A synopsis of what Nomura expects from RBI credit policy

Written By Unknown on Senin, 29 April 2013 | 23.25

Moneycontrol Bureau

The Reserve Bank of India (RBI) is going to announce its fourth quarter (January March) credit policy on May 3. Speculations are rife that the central bank may cut the policy (repo) rate in the range of 25 50 basis points in a bid to revive the sputtering growth engine.

Repo is the rate at which banks borrow from RBI's daily borrowing window or known as LAF (Liquidity Adjustment Facility) in the banking parlance.

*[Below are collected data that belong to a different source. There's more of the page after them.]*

Lemma succ_tcp_session o r secret random started c :
  open_of secret random o r → c.(t_lease) = None → c.(t_watch) = None →
  (∃ a1 ticket a2 id, Authority.ticket_text (fp_of ssk) (authority c) = (a1, Some ticket) ∧
    Authority.locking (Authority.reserve ticket Authority.Tcp) a1 = (a2, Some id)) →
  (∀ t, TargetPolicy.authorize_with_resolver (env.(resolves) t)
    c.(t_node).(n_world).(live).(l_policy) (fp_of ssk) remote = Ok targets) →
  succeeds (Server.tcp_session env o r (generate_identity rsk) started) c (λ x c', ∃ server ack,
    tcp_ack_new o r (generate_identity rsk) (x_public server) = Ok ack ∧
    x.1.1 = targets ∧ x.1.2 = blake3 (array_bytes (x_shared server (x_public secret))) ∧
    written c'.(t_trace) = written c.(t_trace) ++ to_vec ack ++ [LF]).
Proof.
  intros Ho Hl Hw (a1 & ticket & a2 & id & Htk & Hre) Ht. unfold Server.tcp_session.
  eapply succ_bind; [apply (succ_authority env Hq _ a1 ticket); by rewrite (oo_sender _ _ _ _ Ho)|]. cbn. intros ? c1 [-> Hs1].
  eapply succ_bind; [apply (succ_authority env Hq _ a2 id)|].
  { assert (authority c1 = a1) as -> by (unfold authority; by rewrite (sm_node _ _ Hs1)). done. }
  cbn. intros ? c2 [-> Hs2].
  assert (t_node c2 = node_authority a2 (t_node c)) as Hn2 by (rewrite (sm_node _ _ Hs2); cbn; by rewrite (sm_node _ _ Hs1)).
  assert (live_lease id (authority c2)) as Hlive.
  { unfold authority. rewrite Hn2. cbn. by eapply reserved_live. }
  eapply (succ_bind _ _ _ (λ _ c', c' = set_lease (Some id) c2)).
  { exists (), (set_lease (Some id) c2). split; [|done]. unfold authorize_stream, mbind, conn_bind, get, of_hs.
    assert (t_lease c2 = None) as -> by (rewrite (sm_lease _ _ Hs2); cbn; by rewrite (sm_lease _ _ Hs1)). done. }
  intros _ c3 ->. unfold watching.
  eapply (succ_bind _ _ _ (λ _ c', c' = set_watch (Some id) (set_lease (Some id) c2))); [by eexists _, _|].
  intros _ c4 ->. eapply (succ_finally _ _ _ (λ x c', ∃ server ack,
    tcp_ack_new o r (generate_identity rsk) (x_public server) = Ok ack ∧
    x.1.1 = targets ∧ x.1.2 = blake3 (array_bytes (x_shared server (x_public secret))) ∧
    written c'.(t_trace) = written c.(t_trace) ++ to_vec ack ++ [LF])); [|done].
  set (c4 := set_watch (Some id) (set_lease (Some id) c2)).
  assert (watched_stop c4 = false) as Hw4 by apply Hlive.
  eapply succ_bind; [by apply succ_draw|]. cbn. intros server c5 [_ [Hs5 _]].
  eapply succ_bind; [apply succ_of_hs; rewrite (oo_client _ _ _ _ Ho); apply derive_own|]. cbn. intros key c6 [-> ->].
  eapply succ_bind; [apply (succ_read env Hq _ (l_policy (live (n_world (t_node c5))))); [by rewrite (watched_same _ _ Hs5)|done]|].
  cbn. intros policy c7 [-> [Hs7 _]].
  assert (same c4 c7) as Hs47 by by etrans.
  eapply succ_bind; [apply (succ_dial env Hq id _ _ _ targets)|].
  - by rewrite (watched_same _ _ Hs47).
  - by rewrite (sm_watch _ _ Hs47).
  - unfold authority. rewrite (sm_node _ _ Hs47). exact Hlive.
  - intros t. rewrite (sm_node _ _ Hs5), (oo_sender _ _ _ _ Ho), (oo_remote _ _ _ _ Ho). cbn. rewrite Hn2. apply Ht.
  - cbn. intros ts c8 [-> (a & Hla & Hs8)].
    destruct (tcp_ack_new_own o r rsk (x_public server)) as (ack & t & Hack & Htr & Hv); [done|apply Ho|apply Ho|].
    eapply succ_bind; [by apply succ_of_hs|]. cbn. intros ? c9 [-> ->].
    assert (authority c8 = a) as Hac8 by (unfold authority; by rewrite (sm_node _ _ Hs8)).
    eapply succ_bind; [apply (succ_write env Hq)|].
    + apply Nat2Z.inj_lt. unfold MESSAGE_LIMIT. rewrite Z2Nat.id by lia.
      eapply hj_ack_fits; [apply Ho|done|by eapply ack_signature].
    + unfold watched_stop. rewrite (sm_watch _ _ Hs8), Hac8. cbn. rewrite (sm_watch _ _ Hs47). apply Hla.
    + unfold open_writer. rewrite (sm_lease _ _ Hs8), Hac8. cbn. rewrite (sm_lease _ _ Hs47). apply Hla.
    + cbn. intros _ c10 (_ & _ & _ & _ & _ & Hwr). eapply succ_weaken; [|apply succ_ret]. cbn. intros ? ? [-> ->].
      exists server, ack. split_and!; [done..|]. rewrite Hwr, (sm_written _ _ Hs8). cbn.
      rewrite (sm_written _ _ Hs47). cbn. rewrite (sm_written _ _ Hs2). cbn. by rewrite (sm_written _ _ Hs1).
Qed.

Definition challenge_of (random : array 32) : TcpChallenge :=
  mkTcpChallenge (lit "fang.tcp.challenge") TCP (fp_of rsk) (hex (array_bytes random)).
Lemma challenge_valid random : challenge_validate (challenge_of random) = Ok ().
Proof.
  unfold challenge_validate, challenge_of. cbn [tc_cmd tc_protocol tc_receiver_fingerprint tc_challenge].
  destruct (h_fingerprint_own (array_bytes (sk_public rsk))) as [a Ha]. unfold fp_of. rewrite Ha.
  rewrite h_unhex_own. done.
Qed.
Lemma context_own random now :
  context_new (generate_identity rsk) random now =
    Ok (mkContext (challenge_of random) (generate_identity rsk) (now + READ_WINDOW) false).
Proof.
  unfold context_new. cbn [generate_identity fingerprint public_key_b64]. cbv zeta. fold (fp_of rsk).
  fold (challenge_of random). rewrite challenge_valid. cbn [mbind result_bind].
  unfold fp_of. by rewrite public_matches_own.
Qed.

Lemma succ_tcp_open o r secret random d started c :
  open_of secret random o r → admitted env c → (∀ t, env.(clock) t < d) →
  succeeds (Server.tcp_open env o (mkContext (challenge_of random) (generate_identity rsk) d false) started) c
    (λ x c', ∃ server ack,
    tcp_ack_new o r (generate_identity rsk) (x_public server) = Ok ack ∧
    x.1.1 = targets ∧ x.1.2 = blake3 (array_bytes (x_shared server (x_public secret))) ∧
    written c'.(t_trace) = written c.(t_trace) ++ to_vec ack ++ [LF]).
Proof.
  intros Ho [Hpelt Hpack (a1 & p1 & a2 & w & Hau & Htw) Hgate Htgt Hl Hw] Hd. unfold Server.tcp_open.
  assert (watched_stop c = false) as Hws by (unfold watched_stop; by rewrite Hw).
  assert (∀ t, check_binding (mkContext (challenge_of random) (generate_identity rsk) d false) (clock env t)
    (to_challenge o) (to_receiver_fingerprint o) = Ok ()) as Hchk.
  { intros t. unfold check_binding. cbn [consumed deadline message receiver challenge_of tc_challenge].
    rewrite (oo_challenge _ _ _ _ Ho), (oo_receiver _ _ _ _ Ho).
    rewrite (proj2 (Z.ltb_lt _ _) (Hd t)), !bool_decide_eq_true_2 by done. done. }
  eapply succ_bind; [apply succ_of_hs; apply Ho|]. cbn. intros ? c0 [-> ->].
  eapply succ_bind; [apply (succ_read env Hq _ ()); [done|]; by rewrite (oo_sender _ _ _ _ Ho), Hpack|]. cbn. intros [] c1 [_ [Hs1 _]].
  eapply succ_bind; [by apply succ_now|]. cbn. intros z c2 [[t ->] [Hs2 _]].
  eapply succ_bind; [apply (succ_of_hs _ _ ()), Hchk|]. cbn. intros [] c3 [_ ->].
  eapply succ_bind; [apply (succ_of_hs _ _ ()), Ho|]. cbn. intros [] c4 [_ ->].
  assert (same c c2) as Hs by by etrans.
  eapply (succ_bind _ _ _ (λ _ c', same (set_permit p1 (set_node (node_admission a1 c.(t_node)) c)) c')).
  { unfold permit_authenticated, get. unfold mbind at 1, conn_bind at 1.
    eapply succ_bind; [apply (succ_admission env Hq _ a1 p1)|].
    - rewrite (sm_permit _ _ Hs), (oo_sender _ _ _ _ Ho), (sm_node _ _ Hs), Hau. done.
    - cbn. intros p c5 [-> Hs5]. eexists _, _. split; [reflexivity|]. destruct Hs, Hs5. split; cbn in *; congruence. }
  cbn. intros [] c5 Hs5. eapply succ_bind; [by apply succ_now|]. cbn. intros z c6 [[t' ->] [Hs6 _]].
  assert (same (set_permit p1 (set_node (node_admission a1 (t_node c)) c)) c6) as Hs06 by by etrans.
  eapply succ_bind.
  { apply succ_of_hs. unfold context_consume, consume_binding. rewrite Hchk. reflexivity. }
  cbn. intros ? c7 [-> ->].
  eapply (succ_bind _ _ _ (λ y c', y = w ∧
    same (set_permit p1 (set_node (node_admission a2 c.(t_node)) c)) c')).
  { unfold permit_target, get. unfold mbind at 1, conn_bind at 1.
    eapply succ_weaken; [|apply (succ_admission env Hq _ a2 w)].
    - cbn. intros y c8 [-> Hs8]. split; [done|]. destruct Hs06, Hs8. split; cbn in *; try congruence.
      rewrite sm_node1, sm_node0. done.
    - rewrite (sm_permit _ _ Hs06), (oo_sender _ _ _ _ Ho), (sm_node _ _ Hs06). done. }
  cbn. intros ? c8 [-> Hs8].
  eapply succ_finally; [apply (succ_tcp_session o r secret random); [done|..]|].
  - rewrite (sm_lease _ _ Hs8). done.
  - rewrite (sm_watch _ _ Hs8). done.
  - unfold authority. rewrite (sm_node _ _ Hs8). done.
  - rewrite (sm_node _ _ Hs8). done.
  - cbn. intros x c9 (server & ack & ? & ? & ? & Hwr). exists server, ack. split_and!; [done..|].
    etrans; [exact Hwr|]. by rewrite (sm_written _ _ Hs8).
Qed.

(** The receiver's side: it writes its challenge, reads the OPEN and writes
    the ACK. *)
Lemma succ_serve_tcp o r secret random started c :
  open_of secret random o r → admitted env c → env.(draws) (c.(t_turn) + 2)%nat 32%nat = Some random →
  (∀ t, started ≤ env.(clock) t < started + READ_WINDOW) →
  c.(t_in) = to_vec o ++ [LF] →
  succeeds (Server.serve_tcp sha256 env started) c (λ x c', ∃ server ack y,
    tcp_ack_new o r (generate_identity rsk) (x_public server) = Ok ack ∧
    x = Some y ∧ y.1.1 = targets ∧ y.1.2 = blake3 (array_bytes (x_shared server (x_public secret))) ∧
    written c'.(t_trace) = written c.(t_trace) ++ (to_vec (challenge_of random) ++ [LF]) ++ to_vec ack ++ [LF]).
Proof.
  intros Ho Had Hr Hclk Hin. unfold Server.serve_tcp, succeeds.
  assert (watched_stop c = false) as Hws by (unfold watched_stop; by rewrite (ad_watch _ _ Had)).
  destruct (succ_await env Hq (Some (started + READ_WINDOW)) c Hws) as (t0 & c1 & -> & _ & [Hs1 Ht1]).
  unfold Server.handle_fang_pipe.
  assert (succeeds (Server.tcp_server_handshake sha256 env started) c1 (λ x c', ∃ server ack y,
    tcp_ack_new o r (generate_identity rsk) (x_public server) = Ok ack ∧
    x = Some y ∧ y.1.1 = targets ∧ y.1.2 = blake3 (array_bytes (x_shared server (x_public secret))) ∧
    written c'.(t_trace) = written c.(t_trace) ++ (to_vec (challenge_of random) ++ [LF]) ++ to_vec ack ++ [LF])) as Hrun.
  2: { destruct Hrun as (x & c' & Hrun & server & ack & y & Ha & -> & Hrest). unfold finally. rewrite Hrun.
       eexists _, _. split; [reflexivity|]. by exists server, ack, y. }
  unfold Server.tcp_server_handshake.
  eapply succ_bind; [apply (succ_read env Hq _ (generate_identity rsk)); [by rewrite (watched_same _ _ Hs1)|]|].
  { rewrite (sm_node _ _ Hs1), (ad_pelt _ _ Had). done. }
  cbn. intros ? c2 [-> [Hs2 Ht2]].
  eapply succ_bind; [by apply succ_draw|]. cbn. intros x c3 [Hx [Hs3 _]].
  replace (t_turn c2) with (t_turn c + 2)%nat in Hx by lia. assert (x = random) as -> by congruence.
  eapply succ_bind; [by apply succ_now|]. cbn. intros z c4 [[t ->] [Hs4 _]].
  eapply succ_bind; [apply succ_of_hs, context_own|]. cbn. intros ? c5 [-> ->]. cbv zeta.
  cbn [message Handshake.receiver deadline consumed].
  assert (same c c4) as Hs by by do 3 (etrans; [done|]).
  assert (open_writer c4) as How by (unfold open_writer; by rewrite (sm_lease _ _ Hs), (ad_lease _ _ Had)).
  eapply succ_bind; [apply (succ_write env Hq); [|by rewrite (watched_same _ _ Hs)|done]|].
  { unfold CHALLENGE_LIMIT. apply hj_challenge_fits, challenge_valid. }
  cbn. intros _ c6 (Hn6 & Hl6 & Hw6 & Hp6 & Hi6 & Hwr6).
  assert (t_in c6 = to_vec o ++ LF :: []) as Hin6 by by rewrite Hi6, (sm_in _ _ Hs).
  assert (watched_stop c6 = false) as Hws6 by (unfold watched_stop; by rewrite Hw6, (sm_watch _ _ Hs), (ad_watch _ _ Had)).
  eapply succ_bind; [apply (succ_line env Hq _ _ (to_vec o) []); [done|exact Hin6|apply hj_open_line|]|].
  { apply Nat2Z.inj_lt. unfold MESSAGE_LIMIT. rewrite Z2Nat.id by lia. eapply hj_open_fits; apply Ho. }
  cbn. intros ? c7 (-> & Hs7 & _).
  eapply succ_bind; [apply succ_of_hs; unfold command; by rewrite hj_open_cmd|]. cbn. intros ? c8 [-> ->].
  rewrite (oo_cmd _ _ _ _ Ho), bool_decide_eq_false_2 by (vm_compute; done).
  eapply succ_bind; [apply succ_of_hs; unfold parse; by rewrite hj_open_back|]. cbn. intros ? c9 [-> ->].
  eapply succ_bind; [apply (succ_tcp_open o r secret random); [done| |]|].
  - assert (t_node c7 = t_node c) as Hn by (rewrite (sm_node _ _ Hs7); cbn; by rewrite Hn6, (sm_node _ _ Hs)).
    assert (t_permit c7 = t_permit c) as Hp by (rewrite (sm_permit _ _ Hs7); cbn; by rewrite Hp6, (sm_permit _ _ Hs)).
    destruct Had. split; unfold authority; rewrite ?Hn, ?Hp; try done.
    + rewrite (sm_lease _ _ Hs7). cbn. by rewrite Hl6, (sm_lease _ _ Hs).
    + rewrite (sm_watch _ _ Hs7). cbn. by rewrite Hw6, (sm_watch _ _ Hs).
  - intros t'. pose proof (Hclk t). pose proof (Hclk t'). lia.
  - cbn. intros y c10 (server & ack & Hack & Hy1 & Hy2 & Hwr). eapply succ_weaken; [|apply succ_ret].
    cbn. intros ? ? [-> ->]. exists server, ack, y. split_and!; [done..|].
    rewrite Hwr, (sm_written _ _ Hs7). cbn. by rewrite Hwr6, (sm_written _ _ Hs), <-app_assoc.
Qed.

End server.
Lemma open_own secret random nonce :
  ∃ o r, tcp_open_new (generate_identity ssk) (challenge_of random) remote (x_public secret) nonce = Ok o ∧
    open_of secret random o r.
Proof.
  destruct (tcp_open_new_own ssk (array_bytes (sk_public rsk)) (challenge_of random) random nonce (x_public secret) remote)
    as (o & r & Ho & Ht & Hl & Hch & Hre & Hv); [done|apply challenge_valid|done..|].
  exists o, r. split; [done|]. unfold tcp_open_new in Ho. cbv zeta in Ho. h_inv. cbn in *.
  match goal with Hsg : sign _ _ = Ok _ |- _ => rewrite sign_own in Hsg; injection Hsg as <- end.
  split; try done. cbn. by rewrite b64_length, length_array.
Qed.

Section client.
Context `{Tls, !TlsLaws}.
Variable env : Env (D := D).
Hypothesis Hq : quiet env.

Definition expected : OpenFang.ExpectedPeerIdentity :=
  OpenFang.mkExpected (fp_of rsk) (Some (b64_encode (array_bytes (sk_public rsk)))).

Sonal Varma and Aman Mohunta two economists from Japanese research firm Nomura are of opinion that the RBI may be prompted to cut rates due to three-pronged reasons: lower rate of wholesale price index (WPI) based inflation, weak growth and narrow trade deficit.

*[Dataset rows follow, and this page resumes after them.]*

(* ===== verification/OperatorSpec.v ===== *)
(** * What discovery guarantees ([werewolfd/src/discovery/operator.rs])

    [Module OperatorSpec]: the network phase of a sync chooses only
    statements that apply in order and reports a fork the offers show, on
    the condition that no offered copy of a statement is worse than another;
    a lookup asks a bounded number of nodes, each once; the commands change
    nothing of the node but the contact cache and the own record. *)

From stdpp Require Import gmap.
From S2P Require Export Operator.
From S2P Require Export MutationSpec.

Local Open Scope Z_scope.

Module OperatorSpec.
Import LocalFs State Pelt Contact Rpc Discovery Mutation OpenFang Operator.
Import StateValidation (PeerRecord, pr_name).

(** ** Join sets *)

Lemma take_in {A} n (l : list A) x : x ∈ take n l → x ∈ l.
Proof. intros Hx. rewrite <- (take_drop n l). apply elem_of_app. by left. Qed.
Lemma drop_in {A} n (l : list A) x : x ∈ drop n l → x ∈ l.
Proof. intros Hx. rewrite <- (take_drop n l). apply elem_of_app. by right. Qed.

Section join.
Context {A R : Type}.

Here is what they had to say:


• A 25bp repo rate cut: We expect the RBI to cut its repo rate by 25bp to 7.25%, in line with consensus expectations. The RBI had stated in March that "headroom for further monetary easing remains quite limited." However, lower WPI inflation (80bp below the RBI's projection in March), continued weak growth and a narrower trade deficit should have collectively created space for further easing. Additionally, while a cut in the cash reserve ratio to allow for better policy transmission is possible, we do not consider this part of our base case scenario (Consensus and Nomura: 4.00%).

•     Economic projections: We expect the RBI to project GDP growth at around 6% y-o-y in FY14 (year ending March 2014. up from 5.0% in FY13. Our forecast is for a lower 5.6%. We expect the RBI to project WPI inflation at between 5.5% and 6.0% y-o-y by March 2014 (6% in March 2013) on lower global commodity prices, a lagged impact of weaker demand and the forecast of a normal monsoon.

•  Developmental and regulatory policies: We expect the RBI to announce a phased reduction in the hold-to-maturity (HTM) limit for banks from the current 25% to 23% (same as the statutory liquidity ratio). It could also tighten asset-quality norms for non-banking finance companies and on gold loans.

•     Forward guidance: We expect the tone of forward guidance to shift from hawkish to neutral. We expect the RBI to signal that there is some scope for further rate cuts, but only contingent on signs of a sustainable moderation in CPI inflation and the current account deficit.

Outlook:

In our view, the global commodity price outlook is key to the trajectory of WPI inflation. A steady fall in global commodity prices, if sustained, would help ease input cost pressures and thus aid a further fall in WPI inflation in the coming months, providing the RBI even more headroom to cut rates (see: Asia Special Report: Lower commodity prices a boon for Asia, 19 April 2013).